Barış içinde bir arada yaşama kavramı bu anlamda, iki ülke arasındaki sorunları çözme yöntemi olarak her tür şiddetin reddini ifade etmek için kullanılmaktadır. Bu terim ilk kez Rus lider Nikita Kruşçev tarafından dile getirildi. Soğuk savaş sırasında, Sovyetlerin Amerika Birleşik Devletleri gibi daha gelişmiş ülkelerin varlığını kabul etmek zorunda kaldıkları hoşgörüye atıfta bulunmak amacıyla.
Gözlemlendiği gibi, birlikte yaşama hoşgörü ilkesi ile ilişkilidir. Özellikle dini, ahlaki ve felsefi fikirlerin muazzam bir çoğulluğunun olduğu bir dünyada. Bu nedenlerden ötürü, fikir ve uygulamalardaki farklılıklar nedeniyle çatışmaların gizli olduğu ülkelerde, başkalarını dinlemeye ve onların bakış açılarıyla ilgilenmenin mümkün olup olmadığını analiz etmeye istekli olmaktan oluşan hoşgörünün teşvik edilmesi gerekir. görüş, her zaman destek ve işbirliği ortamında yönetme, çünkü çeşitlilik sosyal birliğin varlığına bir engel olarak görülmemelidir.

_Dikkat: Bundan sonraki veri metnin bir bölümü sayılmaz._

(* ===== verification/MqnicCdev.v ===== *)
(** * The character device of the NIC driver

    Model of [modules/mqnic/mqnic_dev.c]: [mmap] of the three BARs and the
    ioctls that describe the device and its regions to [lib/mqnic]. *)

From S2P Require Import Prelude.

Definition PAGE_SHIFT : Z := 12.
Definition MQNIC_IOCTL_API_VERSION : Z := 0.
Definition MQNIC_IOCTL_TYPE : Z := 0x88.
Definition MQNIC_IOCTL_BASE : Z := 0xC0.
(** [_IO] of the kernel: the type and the number of the request. *)
Definition _IO (t nr : Z) : Z := Z.lor (Z.shiftl t 8) nr.
Definition MQNIC_IOCTL_GET_API_VERSION : Z := _IO MQNIC_IOCTL_TYPE (MQNIC_IOCTL_BASE + 0).
Definition MQNIC_IOCTL_GET_DEVICE_INFO : Z := _IO MQNIC_IOCTL_TYPE (MQNIC_IOCTL_BASE + 1).
Definition MQNIC_IOCTL_GET_REGION_INFO : Z := _IO MQNIC_IOCTL_TYPE (MQNIC_IOCTL_BASE + 2).
Definition MQNIC_REGION_TYPE_UNIMPLEMENTED : Z := 0x00000000.
Definition MQNIC_REGION_TYPE_NIC_CTRL : Z := 0x00001001.
Definition MQNIC_REGION_TYPE_APP_CTRL : Z := 0x00001002.
Definition MQNIC_REGION_TYPE_RAM : Z := 0x00002000.

(** The fields of the device that are used here. *)
Record cdev := mk_cdev {
  hw_regs_size : Z;
  hw_regs_phys : Z;
  app_hw_regs_size : Z;
  app_hw_regs_phys : Z;
  ram_hw_regs_size : Z;
  ram_hw_regs_phys : Z;
  fw_id : Z;
  fw_ver : Z;
  board_id : Z;
  board_ver : Z;
  build_date : Z;
  git_hash : Z;
  rel_info : Z;
}.

(** ** [mmap] *)

Record vm_area := mk_vma { vm_start : Z; vm_end : Z; vm_pgoff : Z; vm_shared : bool }.

(** The frame and the length given to [io_remap_pfn_range], or an error. *)
Definition map_region (phys size pgoff req_len : Z) : Z + Z * Z :=
  let req_start := u64 (Z.shiftl pgoff PAGE_SHIFT) in
  if size <? u64 (req_start + req_len) then inl (- EINVAL) else inr (u64 (Z.shiftr phys PAGE_SHIFT + pgoff), req_len).

Definition mqnic_mmap (d : cdev) (vma : vm_area) : Z + Z * Z :=
  let index := s32 (Z.shiftr (vm_pgoff vma) (40 - PAGE_SHIFT)) in
  let req_len := u64 (vm_end vma - vm_start vma) in
  let pgoff := Z.land (vm_pgoff vma) (u32 (Z.shiftl 1 (40 - PAGE_SHIFT) - 1)) in
  if vm_end vma <? vm_start vma then inl (- EINVAL)
  else if negb (vm_shared vma) then inl (- EINVAL)
  else match index with
       | 0 => map_region (hw_regs_phys d) (hw_regs_size d) pgoff req_len
       | 1 => map_region (app_hw_regs_phys d) (app_hw_regs_size d) pgoff req_len
       | 2 => map_region (ram_hw_regs_phys d) (ram_hw_regs_size d) pgoff req_len
       | _ => inl (- EINVAL)
       end.

(** ** ioctls *)

Record mqnic_ioctl_device_info := mk_device_info {
  di_argsz : Z;
  di_flags : Z;
  di_fw_id : Z;
  di_fw_ver : Z;
  di_board_id : Z;
  di_board_ver : Z;
  di_build_date : Z;
  di_git_hash : Z;
  di_rel_info : Z;
  di_num_regions : Z;
  di_num_irqs : Z;
}.
Record mqnic_ioctl_region_info := mk_region_info {
  ri_argsz : Z;
  ri_flags : Z;
  ri_index : Z;
  ri_type : Z;
  ri_next : Z;
  ri_child : Z;
  ri_size : Z;
  ri_offset : Z;
  ri_name : string;
}.
(** [offsetofend] of the last field of each. *)
Definition device_info_minsz : Z := 44.
Definition region_info_minsz : Z := 72.

(** The structure at the argument, and what it is afterwards. [cin], [cout]:
    whether [copy_from_user] and [copy_to_user] succeed. *)
Inductive user_arg :=
  | NoArg
  | DeviceInfo (i : mqnic_ioctl_device_info)
  | RegionInfo (i : mqnic_ioctl_region_info).

Definition get_device_info (d : cdev) (cin cout : bool) (i : mqnic_ioctl_device_info) : Z * mqnic_ioctl_device_info :=
  if negb cin then (- EFAULT, i)
  else if di_argsz i <? device_info_minsz then (- EINVAL, i)
  else
    let i' := mk_device_info (di_argsz i) 0 (fw_id d) (fw_ver d) (board_id d) (board_ver d) (build_date d) (git_hash d) (rel_info d) 3 0 in
    if cout then (0, i') else (- EFAULT, i).

Definition region_fields (d : cdev) (index : Z) : option (Z * Z * Z * string) :=
  match index with
  | 0 => Some (MQNIC_REGION_TYPE_NIC_CTRL, 1, hw_regs_size d, "ctrl"%string)
  | 1 => Some (MQNIC_REGION_TYPE_APP_CTRL, 2, app_hw_regs_size d, "app"%string)
  | 2 => Some (MQNIC_REGION_TYPE_RAM, 3, ram_hw_regs_size d, "ram"%string)
  | _ => None
  end.
Definition get_region_info (d : cdev) (cin cout : bool) (i : mqnic_ioctl_region_info) : Z * mqnic_ioctl_region_info :=
  if negb cin then (- EFAULT, i)
  else if ri_argsz i <? region_info_minsz then (- EINVAL, i)
  else match region_fields d (ri_index i) with
       | None => (- EINVAL, i)
       | Some (type, next, size, name) =>
           if cout then (0, mk_region_info (ri_argsz i) 0 (ri_index i) type next 0 size (u64 (Z.shiftl (ri_index i) 40)) name) else (- EFAULT, i)
       end.

(** An argument that is not the structure of the request is not modelled: the
    result is [None]. *)
Definition mqnic_ioctl (d : cdev) (cmd : Z) (cin cout : bool) (arg : user_arg) : option (Z * user_arg) :=
  if cmd =? MQNIC_IOCTL_GET_API_VERSION then Some (MQNIC_IOCTL_API_VERSION, arg)
  else if cmd =? MQNIC_IOCTL_GET_DEVICE_INFO then
    match arg with DeviceInfo i => let '(r, i) := get_device_info d cin cout i in Some (r, DeviceInfo i) | _ => None end
  else if cmd =? MQNIC_IOCTL_GET_REGION_INFO then
    match arg with RegionInfo i => let '(r, i) := get_region_info d cin cout i in Some (r, RegionInfo i) | _ => None end
  else Some (- EINVAL, arg).

(** ** What a mapping shows *)

(** The BAR of a region. *)
Definition bar (d : cdev) (index : Z) : option (Z * Z) :=
  match index with
  | 0 => Some (hw_regs_phys d, hw_regs_size d)
  | 1 => Some (app_hw_regs_phys d, app_hw_regs_size d)
  | 2 => Some (ram_hw_regs_phys d, ram_hw_regs_size d)
  | _ => None
  end.
(** BARs start on a page and end below [2^64]. *)
Definition bars_ok (d : cdev) : Prop := forall k phys size, bar d k = Some (phys, size) -> 0 <= phys /\ phys mod 2 ^ PAGE_SHIFT = 0 /\ 0 <= size /\ phys + size < 2 ^ 64.
(** An area of a process: page offset as [mmap] forms it from a 64-bit file
    offset, addresses below [2^63]. *)
Definition vma_ok (v : vm_area) : Prop := 0 <= vm_start v /\ vm_end v < 2 ^ 63 /\ 0 <= vm_pgoff v < 2 ^ 52.

Lemma mmap_split v : vma_ok v ->
  s32 (Z.shiftr (vm_pgoff v) (40 - PAGE_SHIFT)) = vm_pgoff v / 2 ^ 28 /\ Z.land (vm_pgoff v) (u32 (Z.shiftl 1 (40 - PAGE_SHIFT) - 1)) = vm_pgoff v mod 2 ^ 28.
Proof.
  intros (_ & _ & H). split.
  - rewrite Z.shiftr_div_pow2 by (unfold PAGE_SHIFT; lia). change (40 - PAGE_SHIFT) with 28. apply s32_id. split; [|apply Z.div_lt_upper_bound; lia].
    transitivity 0; [lia|]. apply Z.div_pos; lia.
  - change (u32 (Z.shiftl 1 (40 - PAGE_SHIFT) - 1)) with (Z.ones 28). by rewrite Z.land_ones.
Qed.

Lemma map_region_spec phys size pgoff len :
  0 <= pgoff < 2 ^ 28 -> 0 <= len < 2 ^ 63 -> 0 <= phys -> phys mod 2 ^ PAGE_SHIFT = 0 -> 0 <= size -> phys + size < 2 ^ 64 ->
  map_region phys size pgoff len =
    if size <? pgoff * 2 ^ PAGE_SHIFT + len then inl (- EINVAL) else inr ((phys + pgoff * 2 ^ PAGE_SHIFT) / 2 ^ PAGE_SHIFT, len).
Proof.
  unfold map_region, PAGE_SHIFT. intros Hp Hl H0 Hm Hs Hb. rewrite Z.shiftl_mul_pow2, Z.shiftr_div_pow2 by lia.
  rewrite (u64_id (pgoff * 2 ^ 12)), (u64_id (pgoff * 2 ^ 12 + len)) by lia. destruct (size <? pgoff * 2 ^ 12 + len); [done|]. rewrite Z.div_add by lia. rewrite u64_id; [done|].
  assert (phys / 2 ^ 12 < 2 ^ 52) by (apply Z.div_lt_upper_bound; lia). assert (0 <= phys / 2 ^ 12) by (apply Z.div_pos; lia). lia.
Qed.

(** C19: what a process can map of the NIC. The offset [index * 2^40 + off]
    that [MQNIC_IOCTL_GET_REGION_INFO] gives as the start of a region selects
    its BAR: a shared mapping succeeds exactly when the region exists and the
    mapping ends inside it, it then starts at byte [off] of the BAR, and no
    address outside the BAR becomes visible. *)
Theorem mqnic_mmap_bounds d v :
  bars_ok d -> vma_ok v -> vm_start v <= vm_end v -> vm_shared v = true ->
  let index := vm_pgoff v * 2 ^ PAGE_SHIFT / 2 ^ 40 in
  let off := (vm_pgoff v * 2 ^ PAGE_SHIFT) mod 2 ^ 40 in
  let len := vm_end v - vm_start v in
  match mqnic_mmap d v with
  | inl e => e = - EINVAL /\ forall phys size, bar d index = Some (phys, size) -> size < off + len
  | inr (pfn, n) => exists phys size, bar d index = Some (phys, size) /\ pfn * 2 ^ PAGE_SHIFT = phys + off /\ n = len /\ phys <= pfn * 2 ^ PAGE_SHIFT /\ pfn * 2 ^ PAGE_SHIFT + n <= phys + size
  end.
Proof.
  intros Hd Hv Hle Hs. destruct (mmap_split v Hv) as [Hi Ho]. destruct Hv as (Hv0 & Hv1 & Hp). unfold mqnic_mmap. rewrite Hi, Ho, Hs, (proj2 (Z.ltb_ge _ _) Hle). cbn [negb].
  change (2 ^ 40) with (2 ^ 28 * 2 ^ PAGE_SHIFT). rewrite Z.div_mul_cancel_r, Zmult_mod_distr_r by (unfold PAGE_SHIFT; lia). cbv zeta. rewrite (u64_id (vm_end v - vm_start v)) by lia.
  set (index := vm_pgoff v / 2 ^ 28). set (pg := vm_pgoff v mod 2 ^ 28). assert (0 <= pg < 2 ^ 28) as Hpg by (apply Z.mod_pos_bound; lia). clearbody pg index.
  assert (match bar d index with Some (phys, size) => map_region phys size pg (vm_end v - vm_start v) | None => inl (- EINVAL) end =
          match index with 0 => map_region (hw_regs_phys d) (hw_regs_size d) pg (vm_end v - vm_start v) | 1 => map_region (app_hw_regs_phys d) (app_hw_regs_size d) pg (vm_end v - vm_start v)
          | 2 => map_region (ram_hw_regs_phys d) (ram_hw_regs_size d) pg (vm_end v - vm_start v) | _ => inl (- EINVAL) end) as <- by (by destruct index as [|[|[]|]|]).
  destruct (bar d index) as [[phys size]|] eqn:Eb; [|by split]. destruct (Hd _ _ _ Eb) as (H0 & Hm & Hs0 & Hb). rewrite map_region_spec by (try done; lia).
  destruct (Z.ltb_spec size (pg * 2 ^ PAGE_SHIFT + (vm_end v - vm_start v))) as [Hlt|Hge]; [split; [done|by intros ? ? [= <- <-]]|].
  exists phys, size. assert ((phys + pg * 2 ^ PAGE_SHIFT) / 2 ^ PAGE_SHIFT * 2 ^ PAGE_SHIFT = phys + pg * 2 ^ PAGE_SHIFT) as ->.
  { rewrite Z.div_add by (unfold PAGE_SHIFT; lia). rewrite Z.mul_add_distr_r. f_equal. rewrite Z.mul_comm. symmetry. apply Z.div_exact; [unfold PAGE_SHIFT; lia|done]. }
  split_and!; try done; unfold PAGE_SHIFT in *; lia.
Qed.

Definition cdev0 : cdev := mk_cdev 0x100000 0xF0000000 0x4000 0xE0000000 0 0 1 2 3 4 5 6 7.
(** The second page of the application BAR; one page more than it has. *)
Lemma mqnic_mmap_bounds_witness :
  mqnic_mmap cdev0 (mk_vma 0x7000 0x8000 (2 ^ 28 + 1) true) = inr (0xE0001, 0x1000) /\
  mqnic_mmap cdev0 (mk_vma 0x7000 0x9000 (2 ^ 28 + 3) true) = inl (- EINVAL).
Proof.
  assert (bars_ok cdev0) as Hb by (intros k phys size H; destruct k as [|[|[]|]|]; try discriminate H; injection H as <- <-; vm_compute; split_and!; congruence).
  pose proof (mqnic_mmap_bounds cdev0 (mk_vma 0x7000 0x8000 (2 ^ 28 + 1) true) Hb ltac:(by vm_compute) ltac:(by vm_compute) eq_refl) as H1.
  pose proof (mqnic_mmap_bounds cdev0 (mk_vma 0x7000 0x9000 (2 ^ 28 + 3) true) Hb ltac:(by vm_compute) ltac:(by vm_compute) eq_refl) as H2. cbv zeta in H1, H2.
  destruct (mqnic_mmap cdev0 (mk_vma 0x7000 0x8000 (2 ^ 28 + 1) true)) as [e|[pfn n]].
  { exfalso. destruct H1 as [_ H1]. specialize (H1 _ _ eq_refl). vm_compute in H1. discriminate H1. }
  destruct H1 as (phys & size & [= <- <-] & H1 & -> & _). split; [do 2 f_equal; change (pfn * 2 ^ 12 = 0xE0001 * 2 ^ 12) in H1; lia|].
  destruct (mqnic_mmap cdev0 (mk_vma 0x7000 0x9000 (2 ^ 28 + 3) true)) as [e|[pfn' n']]; [by destruct H2 as [-> _]|].
  exfalso. destruct H2 as (phys & size & [= <- <-] & H2 & -> & _ & H3). rewrite H2 in H3. vm_compute in H3. by apply H3.
Defined.

(** The region ioctl and [mmap] agree. Mapping a region from the offset
    [MQNIC_IOCTL_GET_REGION_INFO] returns, over the size it returns, gives the
    whole BAR of that region. *)
Theorem region_info_maps d i i' start :
  bars_ok d -> 0 <= ri_index i -> 0 <= start -> mqnic_ioctl d MQNIC_IOCTL_GET_REGION_INFO true true (RegionInfo i) = Some (0, RegionInfo i') ->
  start + ri_size i' < 2 ^ 63 ->
  exists phys, bar d (ri_index i) = Some (phys, ri_size i') /\
    mqnic_mmap d (mk_vma start (start + ri_size i') (ri_offset i' / 2 ^ PAGE_SHIFT) true) = inr (phys / 2 ^ PAGE_SHIFT, ri_size i').
Proof.
  intros Hd Hi Hs E Hb. assert (get_region_info d true true i = (0, i')) as Eg 
    by (change ((let '(r, j) := get_region_info d true true i in Some (r, RegionInfo j)) = Some (0, RegionInfo i')) in E; destruct (get_region_info d true true i); by injection E as -> ->).
  unfold get_region_info in Eg. cbn [negb] in Eg. destruct (ri_argsz i <? _); [discriminate Eg|].
  assert (forall k phys size, 0 <= k <= 2 -> bar d k = Some (phys, size) -> start + size < 2 ^ 63 ->
    mqnic_mmap d (mk_vma start (start + size) (u64 (Z.shiftl k 40) / 2 ^ PAGE_SHIFT) true) = inr (phys / 2 ^ PAGE_SHIFT, size)) as H.
  { intros k phys size Hk Ek Hsz. destruct (Hd _ _ _ Ek) as (H0 & Hm & H1 & H2). unfold mqnic_mmap. cbn [vm_start vm_end vm_pgoff vm_shared negb]. rewrite (proj2 (Z.ltb_ge (start + size) start)) by lia.
    replace (start + size - start) with size by lia. rewrite (u64_id size) by lia. pose proof (map_region_spec phys size 0 size) as Hr. rewrite Z.mul_0_l, Z.add_0_l, Z.add_0_r, Z.ltb_irrefl in Hr.
    assert (k = 0 \/ k = 1 \/ k = 2) as [->|[->| ->]] by lia; cbn [bar] in Ek; injection Ek as -> ->; apply Hr; lia || done. }
  unfold region_fields in Eg. destruct (ri_index i) as [|[[]|[]|]|] eqn:Ei; try discriminate Eg; cbn iota beta in Eg; apply (f_equal snd) in Eg; cbn [snd] in Eg; subst i'; cbn [ri_size ri_offset] in *; (eexists; split; [reflexivity|]); (eapply H; [lia|reflexivity|done]).
Qed.

Lemma region_info_maps_witness :
  exists i', mqnic_ioctl cdev0 MQNIC_IOCTL_GET_REGION_INFO true true (RegionInfo (mk_region_info 72 9 1 9 9 9 9 9 "")) = Some (0, RegionInfo i') /\ ri_name i' = "app"%string /\
    mqnic_mmap cdev0 (mk_vma 0x7000 (0x7000 + ri_size i') (ri_offset i' / 2 ^ PAGE_SHIFT) true) = inr (0xE0000, 0x4000).
Proof.
  eexists. split; [vm_compute; reflexivity|]. split; [reflexivity|].
  assert (bars_ok cdev0) as Hb by (intros k phys size H; destruct k as [|[|[]|]|]; try discriminate H; injection H as <- <-; vm_compute; split_and!; congruence).
  destruct (region_info_maps cdev0 (mk_region_info 72 9 1 9 9 9 9 9 "") _ 0x7000 Hb ltac:(by vm_compute) ltac:(by vm_compute) ltac:(vm_compute; reflexivity) ltac:(by vm_compute)) as (phys & [= <-] & E). exact E.
Defined.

On sosyal düzeyde, bir arada yaşama gerektirir kabul ait aslında bizimkinden çok farklı fikirlerle diğer insanlar olduğunu. Belirli bir alanda bir arada yaşayan herkes, sosyal bir organizasyon ve şiddetin gözetimi olabilmesi için paylaşılması gereken belirli kurallara saygı duymak ve bunlara uymak zorundadır.